(Dataset entries)
(** A character typed. *)
Lemma holds_store s t c : holds true s t → 0 ≤ c < 256 → Z.of_nat (length (ready t) + length (editing t)) < N →
  let b := <[Z.to_nat (c_e s mod N) := u8 c]> (c_buf s) in let e := u32 (c_e s + 1) in
  (c ≠ NEWLINE → ∀ o k, holds true (Cons b (c_r s) (c_w s) e true o k) (Tty (ready t) (editing t ++ [c]))) ∧
  (∀ o k, holds true (Cons b (c_r s) e e true o k) (Tty (ready t ++ editing t ++ [c]) [])) ∧
  u32 (e - c_r s) = Z.of_nat (length (ready t) + length (editing t)) + 1.
Proof.
  intros (Hl & Hb & Hr & nr & ne & Hnr & Hne & Hn & Ew & Ee & Er & Ed & Hnl) Hc Hlt b e.
  assert (nr + ne < N) as Hlt' by (rewrite Er, Ed, Nat2Z.inj_add, !length_items in Hlt by done; lia).
  assert (u8 c = c) as Eu by (apply u8_small; lia). pose proof N_pos as HN.
  assert (c_e s mod N = (c_w s + ne) mod N) as Em1 by (by rewrite Ee, u32_mod_N).
  assert (c_e s mod N = (c_r s + (nr + ne)) mod N) as Em2.
  { rewrite Em1, Ew, <- Z.add_mod_idemp_l, u32_mod_N, Z.add_mod_idemp_l by done. f_equal. lia. }
  assert (items b (c_w s) (ne + 1) = editing t ++ [c]) as E1 by (rewrite Ed; unfold b; rewrite Eu; by apply items_store; [done|done|lia|]).
  assert (items b (c_r s) (nr + ne + 1) = ready t ++ editing t ++ [c]) as E2.
  { unfold b. rewrite Eu, items_store by (done || lia). rewrite items_app by lia. rewrite Er, Ed, <- app_assoc. do 2 f_equal.
    apply items_mod; [done|]. by rewrite Ew, u32_mod_N. }
  split; [|split].
  - intros Hcn o k. split; [done|]. split; [by unfold b; simpl; rewrite length_insert|]. split; [done|]. exists nr, (ne + 1). simpl.
    split; [done|]. split; [lia|]. split; [lia|]. split; [done|]. split; [unfold e; rewrite Ee; unfold u32; div_lia|].
    split; [|split; [by rewrite E1|by apply Forall_app_2; auto]].
    assert (items b (c_r s) (nr + ne + 1) = items b (c_r s) nr ++ items b (c_r s + nr) (ne + 1)) as E3.
    { rewrite <- items_app by lia. f_equal. lia. }
    rewrite E2 in E3. apply app_inj_1 in E3 as [-> _]; [done|]. apply Nat2Z.inj. rewrite Er, !length_items by lia. done.
  - intros o k. split; [done|]. split; [by unfold b; simpl; rewrite length_insert|]. split; [done|]. exists (nr + ne + 1), 0. simpl.
    split; [lia|]. split; [done|]. split; [lia|].
    split; [unfold e; rewrite Ee, Ew; unfold u32; div_lia|]. split; [unfold e, u32; div_lia|]. by rewrite E2.
  - unfold e. rewrite Er, Ed, Nat2Z.inj_add, !length_items by done. rewrite Ee, Ew. unfold u32, N in *. div_lia.
Qed.
(* ===== verification/Uart.v ===== *)
(** kernel/uart.c: the transmit buffer of the UART driver, against a queue,
    and its interrupt handler. *)
From S2P Require Import Prelude Ring Console.

(** ** Definitions *)

Definition UART_TX_BUF_SIZE : Z := 32.

(** The driver: the transmit buffer with its lock, the wakeups done so far,
    and the input console.  The device: how often its line status has been
    read for the transmitter, the bytes that [uartstart] wrote to THR, and the
    bytes received that wait in RHR. *)
Record uart_st := Uart { u_buf : list Z; u_w : Z; u_r : Z; u_lock : bool; u_woken : nat; u_cons : cons_st;
                         u_polls : nat; u_sent : list Z; u_rx : list Z }.

Definition uart_acquire : M uart_st unit := λ s,
  if u_lock s then Panic "acquire"
  else Ok (tt, Uart (u_buf s) (u_w s) (u_r s) true (u_woken s) (u_cons s) (u_polls s) (u_sent s) (u_rx s)).
Definition uart_release : M uart_st unit := λ s,
  if u_lock s then Ok (tt, Uart (u_buf s) (u_w s) (u_r s) false (u_woken s) (u_cons s) (u_polls s) (u_sent s) (u_rx s))
  else Panic "release".

Section uart.
(** Whether the transmitter is idle at the [n]-th read of the line status. *)
Context (tx_idle : nat → bool).

(** [ReadReg(LSR) & LSR_TX_IDLE]. *)
Definition read_tx_idle : M uart_st bool := λ s,
  Ok (tx_idle (u_polls s), Uart (u_buf s) (u_w s) (u_r s) (u_lock s) (u_woken s) (u_cons s) (S (u_polls s)) (u_sent s) (u_rx s)).
(** [c = uart_tx_buf[uart_tx_r % UART_TX_BUF_SIZE]; uart_tx_r += 1; wakeup(&uart_tx_r); WriteReg(THR, c)]. *)
Definition send_byte : M uart_st unit := modify (λ s,
  Uart (u_buf s) (u_w s) (u64 (u_r s + 1)) (u_lock s) (S (u_woken s)) (u_cons s) (u_polls s)
    (u_sent s ++ [default 0 (u_buf s !! Z.to_nat (u_r s mod UART_TX_BUF_SIZE))]) (u_rx s)).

Problem description: Every record above must be printed again exactly as it stands.

Answer to this problem:
(** A character typed. *)
Lemma holds_store s t c : holds true s t → 0 ≤ c < 256 → Z.of_nat (length (ready t) + length (editing t)) < N →
  let b := <[Z.to_nat (c_e s mod N) := u8 c]> (c_buf s) in let e := u32 (c_e s + 1) in
  (c ≠ NEWLINE → ∀ o k, holds true (Cons b (c_r s) (c_w s) e true o k) (Tty (ready t) (editing t ++ [c]))) ∧
  (∀ o k, holds true (Cons b (c_r s) e e true o k) (Tty (ready t ++ editing t ++ [c]) [])) ∧
  u32 (e - c_r s) = Z.of_nat (length (ready t) + length (editing t)) + 1.
Proof.
  intros (Hl & Hb & Hr & nr & ne & Hnr & Hne & Hn & Ew & Ee & Er & Ed & Hnl) Hc Hlt b e.
  assert (nr + ne < N) as Hlt' by (rewrite Er, Ed, Nat2Z.inj_add, !length_items in Hlt by done; lia).
  assert (u8 c = c) as Eu by (apply u8_small; lia). pose proof N_pos as HN.
  assert (c_e s mod N = (c_w s + ne) mod N) as Em1 by (by rewrite Ee, u32_mod_N).
  assert (c_e s mod N = (c_r s + (nr + ne)) mod N) as Em2.
  { rewrite Em1, Ew, <- Z.add_mod_idemp_l, u32_mod_N, Z.add_mod_idemp_l by done. f_equal. lia. }
  assert (items b (c_w s) (ne + 1) = editing t ++ [c]) as E1 by (rewrite Ed; unfold b; rewrite Eu; by apply items_store; [done|done|lia|]).
  assert (items b (c_r s) (nr + ne + 1) = ready t ++ editing t ++ [c]) as E2.
  { unfold b. rewrite Eu, items_store by (done || lia). rewrite items_app by lia. rewrite Er, Ed, <- app_assoc. do 2 f_equal.
    apply items_mod; [done|]. by rewrite Ew, u32_mod_N. }
  split; [|split].
  - intros Hcn o k. split; [done|]. split; [by unfold b; simpl; rewrite length_insert|]. split; [done|]. exists nr, (ne + 1). simpl.
    split; [done|]. split; [lia|]. split; [lia|]. split; [done|]. split; [unfold e; rewrite Ee; unfold u32; div_lia|].
    split; [|split; [by rewrite E1|by apply Forall_app_2; auto]].
    assert (items b (c_r s) (nr + ne + 1) = items b (c_r s) nr ++ items b (c_r s + nr) (ne + 1)) as E3.
    { rewrite <- items_app by lia. f_equal. lia. }
    rewrite E2 in E3. apply app_inj_1 in E3 as [-> _]; [done|]. apply Nat2Z.inj. rewrite Er, !length_items by lia. done.
  - intros o k. split; [done|]. split; [by unfold b; simpl; rewrite length_insert|]. split; [done|]. exists (nr + ne + 1), 0. simpl.
    split; [lia|]. split; [done|]. split; [lia|].
    split; [unfold e; rewrite Ee, Ew; unfold u32; div_lia|]. split; [unfold e, u32; div_lia|]. by rewrite E2.
  - unfold e. rewrite Er, Ed, Nat2Z.inj_add, !length_items by done. rewrite Ee, Ew. unfold u32, N in *. div_lia.
Qed.
(* ===== verification/Uart.v ===== *)
(** kernel/uart.c: the transmit buffer of the UART driver, against a queue,
    and its interrupt handler. *)
From S2P Require Import Prelude Ring Console.

(** ** Definitions *)

Definition UART_TX_BUF_SIZE : Z := 32.

(** The driver: the transmit buffer with its lock, the wakeups done so far,
    and the input console.  The device: how often its line status has been
    read for the transmitter, the bytes that [uartstart] wrote to THR, and the
    bytes received that wait in RHR. *)
Record uart_st := Uart { u_buf : list Z; u_w : Z; u_r : Z; u_lock : bool; u_woken : nat; u_cons : cons_st;
                         u_polls : nat; u_sent : list Z; u_rx : list Z }.

Definition uart_acquire : M uart_st unit := λ s,
  if u_lock s then Panic "acquire"
  else Ok (tt, Uart (u_buf s) (u_w s) (u_r s) true (u_woken s) (u_cons s) (u_polls s) (u_sent s) (u_rx s)).
Definition uart_release : M uart_st unit := λ s,
  if u_lock s then Ok (tt, Uart (u_buf s) (u_w s) (u_r s) false (u_woken s) (u_cons s) (u_polls s) (u_sent s) (u_rx s))
  else Panic "release".

Section uart.
(** Whether the transmitter is idle at the [n]-th read of the line status. *)
Context (tx_idle : nat → bool).

(** [ReadReg(LSR) & LSR_TX_IDLE]. *)
Definition read_tx_idle : M uart_st bool := λ s,
  Ok (tx_idle (u_polls s), Uart (u_buf s) (u_w s) (u_r s) (u_lock s) (u_woken s) (u_cons s) (S (u_polls s)) (u_sent s) (u_rx s)).
(** [c = uart_tx_buf[uart_tx_r % UART_TX_BUF_SIZE]; uart_tx_r += 1; wakeup(&uart_tx_r); WriteReg(THR, c)]. *)
Definition send_byte : M uart_st unit := modify (λ s,
  Uart (u_buf s) (u_w s) (u64 (u_r s + 1)) (u_lock s) (S (u_woken s)) (u_cons s) (u_polls s)
    (u_sent s ++ [default 0 (u_buf s !! Z.to_nat (u_r s mod UART_TX_BUF_SIZE))]) (u_rx s)).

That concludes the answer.